I've implemented a first try at A* for better path-finding in a tile-based world. Preliminary tests seems to show that it works, but is very slow - for a path of ~100 tiles it took ~0.25s (on a 750MHz processor) which is unacceptable for real-time use, even if the calculation is spread over several frames. I reckon i need to boost performance by an order of magnitude, which may be possible since this is a straight-from -the-book implementation with no performance considerations.
Here is the method which calculates the path. Note that m_Open & m_Closed are std::lists. It's not too long or complex!
bool PathFinder::CalculatePath3(RTSUnit *pUnit,WORD destX,WORD destY)
{
//if this unit is a user of any other paths, unregister it from them
Cancel(pUnit);
WORD startX = pUnit->Pos().x, startY = pUnit->Pos().y;
m_Open.clear();
m_Closed.clear();
PathSearchNode N,Nnew,*pN;
m_Open.push_front(PathSearchNode(0,startX,startY,destX,destY));
while(!m_Open.empty())
{
N = m_Open.front();
m_Open.pop_front();
if(N.m_X == destX && N.m_Y == destY)
{
//found a route - genreate the list of tiles
PathDataTileList *pPath = new PathDataTileList(this);
for(pN = &N; pN; pN=pN->m_pParent)
{
pPath->AddPoint(pN->m_X,pN->m_Y);
}
m_Paths.push_back(pPath);
m_PathLocations.push_back(new PathLocation(pPath,pUnit));
return true;
}
//push N onto closed and remember it's address for setting it as a parent to the new nodes
m_Closed.push_back(N);
pN = &m_Closed.back();
//find the 8 surrounding nodes
for(WORD y = max(N.m_Y,1)-1; y<= N.m_Y+1; ++y)
for(WORD x = max(N.m_X,1)-1; x<= N.m_X+1; ++x)
if(y!=N.m_Y || x!=N.m_X) //don't select current node again!
{
Nnew.Set(pN,x,y,destX,destY);
bool skip =false;
// check - if Nnew in closed or open, and existing version has lower G, then skip this one
for(std::list<PathSearchNode>::iterator Iopen = m_Open.begin(); Iopen!= m_Open.end(); ++Iopen)
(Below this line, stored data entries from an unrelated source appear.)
(* ===== verification/Model.v ===== *)
(** * internal/model/model.go: the persisted state and the DNSSEC data.

    A Go [string] type with named constants ([Kind], [Phase]) is an inductive with
    one constructor per constant and [...Other] for every other string, the empty
    string of a zero value included. *)
From S2P Require Import Prelude GoStrings GoTime.

(** ** Kinds and phases *)
Inductive Kind :=
| KindZSK | KindKSK | KindSplit | KindEnroll
| KindOther (s : string).

Inductive Phase :=
| PhaseIdle | PhasePrepublish | PhaseWaitPublish | PhaseActivateNew
| PhaseWaitNewSignature | PhaseDeactivateOld | PhaseParentRemove | PhaseWaitParentRemove
| PhaseWaitRetire | PhaseDeleteOld | PhaseEnrollDiscovered | PhaseEnrollWaitPublish
| PhaseEnrollParentAdd | PhaseEnrollWaitParent | PhaseBlocked
| PhaseOther (s : string).

#[global] Instance Kind_eq_dec : EqDecision Kind.
Proof. solve_decision. Defined.
#[global] Instance Phase_eq_dec : EqDecision Phase.
Proof. solve_decision. Defined.

Definition Kind_string (k : Kind) : string :=
  match k with
  | KindZSK => "zsk" | KindKSK => "ksk" | KindSplit => "split" | KindEnroll => "enroll"
  | KindOther s => s
  end.

Definition Phase_string (p : Phase) : string :=
  match p with
  | PhaseIdle => "idle" | PhasePrepublish => "prepublish" | PhaseWaitPublish => "wait_publish"
  | PhaseActivateNew => "activate_new" | PhaseWaitNewSignature => "wait_new_signature"
  | PhaseDeactivateOld => "deactivate_old" | PhaseParentRemove => "parent_remove"
  | PhaseWaitParentRemove => "wait_parent_remove" | PhaseWaitRetire => "wait_retire"
  | PhaseDeleteOld => "delete_old" | PhaseEnrollDiscovered => "enroll_discovered"
  | PhaseEnrollWaitPublish => "enroll_wait_publish" | PhaseEnrollParentAdd => "enroll_parent_add"
  | PhaseEnrollWaitParent => "enroll_wait_parent" | PhaseBlocked => "blocked"
  | PhaseOther s => s
  end.

Definition named_kinds : list Kind := [KindZSK; KindKSK; KindSplit; KindEnroll].
Definition named_phases : list Phase :=
  [PhaseIdle; PhasePrepublish; PhaseWaitPublish; PhaseActivateNew; PhaseWaitNewSignature;
   PhaseDeactivateOld; PhaseParentRemove; PhaseWaitParentRemove; PhaseWaitRetire;
   PhaseDeleteOld; PhaseEnrollDiscovered; PhaseEnrollWaitPublish; PhaseEnrollParentAdd;
   PhaseEnrollWaitParent; PhaseBlocked].

(** The value of the Go string, in the model. *)
Definition Kind_of_string (s : string) : Kind :=
  match List.find (fun k => String.eqb (Kind_string k) s) named_kinds with
  | Some k => k
  | None => KindOther s
  end.
Definition Phase_of_string (s : string) : Phase :=
  match List.find (fun p => String.eqb (Phase_string p) s) named_phases with
  | Some p => p
  | None => PhaseOther s
  end.

Lemma Kind_string_of_string s : Kind_string (Kind_of_string s) = s.
Proof.
  unfold Kind_of_string. case_match eqn:E; [|done].
  apply List.find_some in E as [_ E]. by apply String.eqb_eq in E.
Qed.

Lemma Phase_string_of_string s : Phase_string (Phase_of_string s) = s.
Proof.
  unfold Phase_of_string. case_match eqn:E; [|done].
  apply List.find_some in E as [_ E]. by apply String.eqb_eq in E.
Qed.

(** ** Records *)
(** A PowerDNS key without private material. *)
Module Key.
Record t := mk {
  ID : Z;
  KeyType : string;
  Active : bool;
  Published : bool;
  DNSKEY : string;
  DS : list string;
  Algorithm : string;
  Bits : Z;
}.
#[export] Instance eta_Key : Eta t := fun r => mk (r.(ID)) (r.(KeyType)) (r.(Active)) (r.(Published)) (r.(DNSKEY)) (r.(DS)) (r.(Algorithm)) (r.(Bits)).
#[export] Instance set_ID : Field ID.
Proof. derive_field eta_Key. Defined.
#[export] Instance set_KeyType : Field KeyType.
Proof. derive_field eta_Key. Defined.
#[export] Instance set_Active : Field Active.
Proof. derive_field eta_Key. Defined.
#[export] Instance set_Published : Field Published.
Proof. derive_field eta_Key. Defined.
#[export] Instance set_DNSKEY : Field DNSKEY.
Proof. derive_field eta_Key. Defined.
#[export] Instance set_DS : Field DS.
Proof. derive_field eta_Key. Defined.
#[export] Instance set_Algorithm : Field Algorithm.
Proof. derive_field eta_Key. Defined.
#[export] Instance set_Bits : Field Bits.
Proof. derive_field eta_Key. Defined.
#[export] Instance eq_dec : EqDecision t.
Proof. solve_decision. Defined.
End Key.
Export (hints) Key.

(** One record of an RRset: its content and whether it is disabled. *)
Record rr_content := mk_rr_content { Content : string; Disabled : bool }.
#[global] Instance rr_content_eq_dec : EqDecision rr_content.
Proof. solve_decision. Defined.

(** A PowerDNS resource-record set; [TTL] is a [uint32]. *)
Module RRSet.
Record t := mk {
  Name : string;
  Type_ : string;
  TTL : Z;
  Records : list rr_content;
}.
#[export] Instance eta_RRSet : Eta t := fun r => mk (r.(Name)) (r.(Type_)) (r.(TTL)) (r.(Records)).
#[export] Instance set_Name : Field Name.
Proof. derive_field eta_RRSet. Defined.
#[export] Instance set_Type_ : Field Type_.
Proof. derive_field eta_RRSet. Defined.
#[export] Instance set_TTL : Field TTL.
Proof. derive_field eta_RRSet. Defined.
#[export] Instance set_Records : Field Records.
Proof. derive_field eta_RRSet. Defined.
#[export] Instance eq_dec : EqDecision t.
Proof. solve_decision. Defined.
End RRSet.
Export (hints) RRSet.

(** A PowerDNS zone. *)
Module Zone.
Record t := mk {
  ID : string;
  Name : string;
  Kind : string;
  DNSSEC : bool;
  RRsets : list RRSet.t;
}.
#[export] Instance eta_Zone : Eta t := fun r => mk (r.(ID)) (r.(Name)) (r.(Kind)) (r.(DNSSEC)) (r.(RRsets)).
#[export] Instance set_ID : Field ID.
Proof. derive_field eta_Zone. Defined.
#[export] Instance set_Name : Field Name.
Proof. derive_field eta_Zone. Defined.
#[export] Instance set_Kind : Field Kind.
Proof. derive_field eta_Zone. Defined.
#[export] Instance set_DNSSEC : Field DNSSEC.
Proof. derive_field eta_Zone. Defined.
#[export] Instance set_RRsets : Field RRsets.
Proof. derive_field eta_Zone. Defined.
#[export] Instance eq_dec : EqDecision t.
Proof. solve_decision. Defined.
End Zone.
Export (hints) Zone.

(** Public DNSKEY material accepted by the registrar. *)
Module DNSSECData.
Record t := mk {
  Flags : Z;
  Protocol : Z;
  Algorithm : Z;
  PublicKey : string;
}.
#[export] Instance eta_DNSSECData : Eta t := fun r => mk (r.(Flags)) (r.(Protocol)) (r.(Algorithm)) (r.(PublicKey)).
#[export] Instance set_Flags : Field Flags.
Proof. derive_field eta_DNSSECData. Defined.
#[export] Instance set_Protocol : Field Protocol.
Proof. derive_field eta_DNSSECData. Defined.
#[export] Instance set_Algorithm : Field Algorithm.
Proof. derive_field eta_DNSSECData. Defined.
#[export] Instance set_PublicKey : Field PublicKey.
Proof. derive_field eta_DNSSECData. Defined.
#[export] Instance eq_dec : EqDecision t.
Proof. solve_decision. Defined.
End DNSSECData.
Export (hints) DNSSECData.

(** The restart-safe state of one zone and rotation kind. *)
Module Workflow.
Record t := mk {
  Zone : string;
  ZoneID : string;
  Kind : Kind;
  Phase : Phase;
  OldKeyID : Z;
  NewKeyID : Z;
  NewZSKID : Z;
  NewKeyCreateAttemptedAt : time;
  NewZSKCreateAttemptedAt : time;
  PhaseStartedAt : time;
  NextActionAt : time;
  LastCompletedAt : time;
  LastError : string;
  Attempts : Z;
  Manual : bool;
  IdempotencyKey : string;
  DNSKEYTTL : Z;
  ZoneTTL : Z;
  ParentDSTTL : Z;
  EvidenceAt : time;
  RegistrarCTID : string;
  RegistrarSTID : string;
  RegistrarJobID : Z;
  RegistrarJobStatus : string;
  RegistrarAttemptedAt : time;
  RegistrarPayloadHash : string;
  ParentMode : string;
  SplitSignerTransitionAt : time;
  DiscoveredAt : time;
  KeysetFingerprint : string;
  EnrollmentDisposition : string;
}.
#[export] Instance eta_Workflow : Eta t := fun r => mk (r.(Zone)) (r.(ZoneID)) (r.(Kind)) (r.(Phase)) (r.(OldKeyID)) (r.(NewKeyID)) (r.(NewZSKID)) (r.(NewKeyCreateAttemptedAt)) (r.(NewZSKCreateAttemptedAt)) (r.(PhaseStartedAt)) (r.(NextActionAt)) (r.(LastCompletedAt)) (r.(LastError)) (r.(Attempts)) (r.(Manual)) (r.(IdempotencyKey)) (r.(DNSKEYTTL)) (r.(ZoneTTL)) (r.(ParentDSTTL)) (r.(EvidenceAt)) (r.(RegistrarCTID)) (r.(RegistrarSTID)) (r.(RegistrarJobID)) (r.(RegistrarJobStatus)) (r.(RegistrarAttemptedAt)) (r.(RegistrarPayloadHash)) (r.(ParentMode)) (r.(SplitSignerTransitionAt)) (r.(DiscoveredAt)) (r.(KeysetFingerprint)) (r.(EnrollmentDisposition)).
#[export] Instance set_Zone : Field Zone.
Proof. derive_field eta_Workflow. Defined.
#[export] Instance set_ZoneID : Field ZoneID.
Proof. derive_field eta_Workflow. Defined.
#[export] Instance set_Kind : Field Kind.
Proof. derive_field eta_Workflow. Defined.
#[export] Instance set_Phase : Field Phase.
Proof. derive_field eta_Workflow. Defined.
#[export] Instance set_OldKeyID : Field OldKeyID.
Proof. derive_field eta_Workflow. Defined.
#[export] Instance set_NewKeyID : Field NewKeyID.
Proof. derive_field eta_Workflow. Defined.
#[export] Instance set_NewZSKID : Field NewZSKID.
Proof. derive_field eta_Workflow. Defined.
#[export] Instance set_NewKeyCreateAttemptedAt : Field NewKeyCreateAttemptedAt.
Proof. derive_field eta_Workflow. Defined.
#[export] Instance set_NewZSKCreateAttemptedAt : Field NewZSKCreateAttemptedAt.
Proof. derive_field eta_Workflow. Defined.
#[export] Instance set_PhaseStartedAt : Field PhaseStartedAt.
Proof. derive_field eta_Workflow. Defined.
#[export] Instance set_NextActionAt : Field NextActionAt.
Proof. derive_field eta_Workflow. Defined.
#[export] Instance set_LastCompletedAt : Field LastCompletedAt.
Proof. derive_field eta_Workflow. Defined.
#[export] Instance set_LastError : Field LastError.
Proof. derive_field eta_Workflow. Defined.
#[export] Instance set_Attempts : Field Attempts.
Proof. derive_field eta_Workflow. Defined.
#[export] Instance set_Manual : Field Manual.
Proof. derive_field eta_Workflow. Defined.
#[export] Instance set_IdempotencyKey : Field IdempotencyKey.
Proof. derive_field eta_Workflow. Defined.
#[export] Instance set_DNSKEYTTL : Field DNSKEYTTL.
Proof. derive_field eta_Workflow. Defined.
#[export] Instance set_ZoneTTL : Field ZoneTTL.
Proof. derive_field eta_Workflow. Defined.
#[export] Instance set_ParentDSTTL : Field ParentDSTTL.
Proof. derive_field eta_Workflow. Defined.
#[export] Instance set_EvidenceAt : Field EvidenceAt.
Proof. derive_field eta_Workflow. Defined.
#[export] Instance set_RegistrarCTID : Field RegistrarCTID.
Proof. derive_field eta_Workflow. Defined.
#[export] Instance set_RegistrarSTID : Field RegistrarSTID.
Proof. derive_field eta_Workflow. Defined.
#[export] Instance set_RegistrarJobID : Field RegistrarJobID.
Proof. derive_field eta_Workflow. Defined.
#[export] Instance set_RegistrarJobStatus : Field RegistrarJobStatus.
Proof. derive_field eta_Workflow. Defined.
#[export] Instance set_RegistrarAttemptedAt : Field RegistrarAttemptedAt.
Proof. derive_field eta_Workflow. Defined.
#[export] Instance set_RegistrarPayloadHash : Field RegistrarPayloadHash.
Proof. derive_field eta_Workflow. Defined.
#[export] Instance set_ParentMode : Field ParentMode.
Proof. derive_field eta_Workflow. Defined.
#[export] Instance set_SplitSignerTransitionAt : Field SplitSignerTransitionAt.
Proof. derive_field eta_Workflow. Defined.
#[export] Instance set_DiscoveredAt : Field DiscoveredAt.
Proof. derive_field eta_Workflow. Defined.
#[export] Instance set_KeysetFingerprint : Field KeysetFingerprint.
Proof. derive_field eta_Workflow. Defined.
#[export] Instance set_EnrollmentDisposition : Field EnrollmentDisposition.
Proof. derive_field eta_Workflow. Defined.
#[export] Instance eq_dec : EqDecision t.
Proof. solve_decision. Defined.
End Workflow.
Export (hints) Workflow.

(** The zero value [model.Workflow{}]. *)
Definition zero_Workflow : Workflow.t :=
  Workflow.mk "" "" (KindOther "") (PhaseOther "") 0 0 0 time_zero time_zero time_zero time_zero time_zero "" 0 false "" 0 0 0 time_zero "" "" 0 "" time_zero "" "" time_zero time_zero "" "".

(** [Workflow.Active]: a transition is in progress. *)
Definition Active (w : Workflow.t) : bool :=
  bool_decide (w.(Workflow.Phase) ≠ PhaseOther "") && bool_decide (w.(Workflow.Phase) ≠ PhaseIdle).

(** A durable completion or blocked event awaiting delivery. *)
Module Notification.
Record t := mk {
  ID : string;
  Event : string;
  Zone : string;
  Kind : Kind;
  CompletedAt : time;
  OldKeyID : Z;
  NewKeyID : Z;
  NewZSKID : Z;
  RegistrarSTID : string;
  Attempts : Z;
  NextAttemptAt : time;
  LastError : string;
  DeliveredAt : time;
}.
#[export] Instance eta_Notification : Eta t := fun r => mk (r.(ID)) (r.(Event)) (r.(Zone)) (r.(Kind)) (r.(CompletedAt)) (r.(OldKeyID)) (r.(NewKeyID)) (r.(NewZSKID)) (r.(RegistrarSTID)) (r.(Attempts)) (r.(NextAttemptAt)) (r.(LastError)) (r.(DeliveredAt)).
#[export] Instance set_ID : Field ID.
Proof. derive_field eta_Notification. Defined.
#[export] Instance set_Event : Field Event.
Proof. derive_field eta_Notification. Defined.
#[export] Instance set_Zone : Field Zone.
Proof. derive_field eta_Notification. Defined.
#[export] Instance set_Kind : Field Kind.
Proof. derive_field eta_Notification. Defined.
#[export] Instance set_CompletedAt : Field CompletedAt.
Proof. derive_field eta_Notification. Defined.
#[export] Instance set_OldKeyID : Field OldKeyID.
Proof. derive_field eta_Notification. Defined.
#[export] Instance set_NewKeyID : Field NewKeyID.
Proof. derive_field eta_Notification. Defined.
#[export] Instance set_NewZSKID : Field NewZSKID.
Proof. derive_field eta_Notification. Defined.
#[export] Instance set_RegistrarSTID : Field RegistrarSTID.
Proof. derive_field eta_Notification. Defined.
#[export] Instance set_Attempts : Field Attempts.
Proof. derive_field eta_Notification. Defined.
#[export] Instance set_NextAttemptAt : Field NextAttemptAt.
Proof. derive_field eta_Notification. Defined.
#[export] Instance set_LastError : Field LastError.
Proof. derive_field eta_Notification. Defined.
#[export] Instance set_DeliveredAt : Field DeliveredAt.
Proof. derive_field eta_Notification. Defined.
#[export] Instance eq_dec : EqDecision t.
Proof. solve_decision. Defined.
End Notification.
Export (hints) Notification.

(** The complete persisted controller state. *)
Module State.
Record t := mk {
  Version : Z;
  EnrollmentArmedAt : time;
  Workflows : gmap string Workflow.t;
  Idempotency : gmap string string;
  Notifications : gmap string Notification.t;
}.
#[export] Instance eta_State : Eta t := fun r => mk (r.(Version)) (r.(EnrollmentArmedAt)) (r.(Workflows)) (r.(Idempotency)) (r.(Notifications)).
#[export] Instance set_Version : Field Version.
Proof. derive_field eta_State. Defined.
#[export] Instance set_EnrollmentArmedAt : Field EnrollmentArmedAt.
Proof. derive_field eta_State. Defined.
#[export] Instance set_Workflows : Field Workflows.
Proof. derive_field eta_State. Defined.
#[export] Instance set_Idempotency : Field Idempotency.
Proof. derive_field eta_State. Defined.
#[export] Instance set_Notifications : Field Notifications.
Proof. derive_field eta_State. Defined.
#[export] Instance eq_dec : EqDecision t.
Proof. solve_decision. Defined.
End State.
Export (hints) State.

(** [WorkflowKey]: the stable map key of one zone workflow. *)
Definition WorkflowKey (zone : string) (kind : Kind) : string :=
  zone +:+ "|" +:+ Kind_string kind.

(** Reading a missing key of a Go map yields the zero value. *)
Definition workflow_at (s : State.t) (k : string) : Workflow.t :=
  default zero_Workflow (s.(State.Workflows) !! k).

Definition put_workflow (k : string) (w : Workflow.t) (s : State.t) : State.t :=
  s <| State.Workflows := <[k := w]> s.(State.Workflows) |>.
Definition put_notification (n : string) (e : Notification.t) (s : State.t) : State.t :=
  s <| State.Notifications := <[n := e]> s.(State.Notifications) |>.
Definition put_idempotency (k v : string) (s : State.t) : State.t :=
  s <| State.Idempotency := <[k := v]> s.(State.Idempotency) |>.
if((*Iopen) == Nnew && (*Iopen).m_G <= Nnew.m_G)
{ skip =true; break; }
for(std::list<PathSearchNode>::iterator Iclosed = m_Closed.begin(); Iclosed!= m_Closed.end(); ++Iclosed)
if((*Iclosed) == Nnew && (*Iclosed).m_G <= Nnew.m_G)
{ skip =true; break; }
if(skip)
continue;
//if in closed, remove it
if(Iclosed != m_Closed.end())
m_Closed.erase(Iclosed);
//add to open
if(Iopen == m_Open.end())
m_Open.push_front(Nnew);
}
//sort all nodes by ascending F.
m_Open.sort();
}
return false;
}
For reference, here is the node class I am using:
class PathSearchNode
{
public:
PathSearchNode *m_pParent;
float m_F,m_G,m_H; //G is cost to this node, H heuristic estimate from here to end, F node cost G+H
WORD m_X,m_Y; //the tile this node is located at
PathSearchNode(){}
PathSearchNode(PathSearchNode *pParent,WORD X,WORD Y,WORD destX,WORD destY)
{
Set(pParent,X,Y,destX,destY);
}
void Set(PathSearchNode *pParent,WORD X,WORD Y,WORD destX,WORD destY)
{
m_pParent = pParent;
m_X = X; m_Y = Y;
//no parent - start point
if(!m_pParent)
m_G=0;
else if(m_pParent->m_X != m_X && m_pParent->m_Y != m_Y)
m_G = m_pParent->m_G + 1.4f; //extra cost for diagonal movement
else
m_G = m_pParent->m_G + 1.0f;
m_H = EstimateGoalDistance(destX,destY);
m_F = m_G + m_H;
}
bool operator<(const PathSearchNode &comp)
{ return (m_F < comp.m_F); }
bool operator>(const PathSearchNode &comp)
{ return (m_F > comp.m_F); }
bool operator==(const PathSearchNode &comp)
{ return (m_X==comp.m_X && m_Y==comp.m_Y); }
int EstimateGoalDistance(WORD destX,WORD destY)
{
int dx = max(m_X,destX) - min(m_X,destX);
int dy = max(m_Y,destY) - min(m_Y,destY);
return max(dx,dy);
}
};
To my mind, the fact that I keep iterating through the open/closed lists is probably a bad thing. Also, I am just pushing/popping from the Open list and calling std::list::sort on it. Recursion can be used to eliminate the open and closed lists completely, but a) can the stack take this and b)that means I can't spread the path-finding calculations over a second or two.
Any advice would be gratefully received.